For all those people who think that the Bollywood industry is a forum of fools, and is just a way of entertaining life when you have no better, please read on. Others interested may kindly do the same.
The first image that would come to one's mind when the word Bollywood's uttered is probably that of a girl running between trees playing catch-me-if-you-can with her boyfriend, while some songs go on in the background, describing the naughtiness, the beauty, the happiness, and love. The scene would be in some hill-station probably. Or perhaps to yet others, the word that would simultaneously ring in their ears along with Bollywood would be 'dhishoom dhishoom'. These are certain commonly ascribed, commonly accepted perspectives.

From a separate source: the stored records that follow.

(** * DynamicPGMIndex: a shallow embedding of [include/pgm_index_dynamic.hpp]

    The container keeps its entries in a vector of sorted levels.  Level
    [min_level] is a small sorted buffer that is updated in place; deeper
    levels are only ever written as the output of a cascade of pairwise
    merges.  Deletions are written as tombstone entries.

    Conventions of the embedding:
    - keys are integers ([K := Z]); entries are compared by key only, as the
      source does through [Item::operator K()];
    - a level ([LevelType]) is a [list Item]; the vector [data] is a list of
      levels, element [i - min_level] holding level [i];
    - the learned index of a level is always rebuilt from the contents of that
      level, so [get_pgm(i).search(key)] is a function [pgm_search] of the
      level's contents and of the key; [PGMType] itself lives outside this
      header and is a parameter of the development;
    - [std::lower_bound] and [std::upper_bound] are modelled by their
      specification (the partition point of the range);
    - operations whose behaviour the language leaves undefined (indexing
      [data] out of range, writing past the end of a scratch buffer, a
      merge that takes its input from a scratch slot before it is written)
      and failing assertions evaluate to [None];
    - [LevelType] allocates with [DefaultInitAllocator], so a scratch buffer
      starts out with slots that hold nothing determined; a cascade can
      hand such slots, never written, to a level, and what they hold is a
      parameter of the development ([uninit_slot]);
    - [reserve] and [shrink_to_fit] only change capacities, which are not
      part of the state; [reserve] is modelled as far as it indexes [data];
      [uint8_t]/[size_t] counters are unbounded, except where the source
      subtracts unsigned sizes, which is written out modulo [2^64]. *)

From Stdlib Require Import ZArith List Bool Arith Lia Sorted.
From Stdlib Require String.
Import ListNotations.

And yet, just a rethink would reveal what my mother would tell me films are: "samaaj ka darpan", or reflection of the society.
The 50s' films (at least many of them), for example, were characterised by the commonly perceived social problems and issues. While a Raj Kapoor movie would go on to show the image of a village boy, migrating to the city in search of a job and getting lost under the big city lights, films like Naya Daur and Upkar conveyed the aspirations of the youth of a young India. Dev Anand's Baazi shows a guy who takes the other route, since the normal one doesn't promise him a future. The country was poor then, much poorer than it is now; the people still uneducated, unemployed. Social welfare schemes had not set in. Guru Dutt portrayed yet another side of society and urban culture through films like Pyaasa and Kaagaz Ke Phool.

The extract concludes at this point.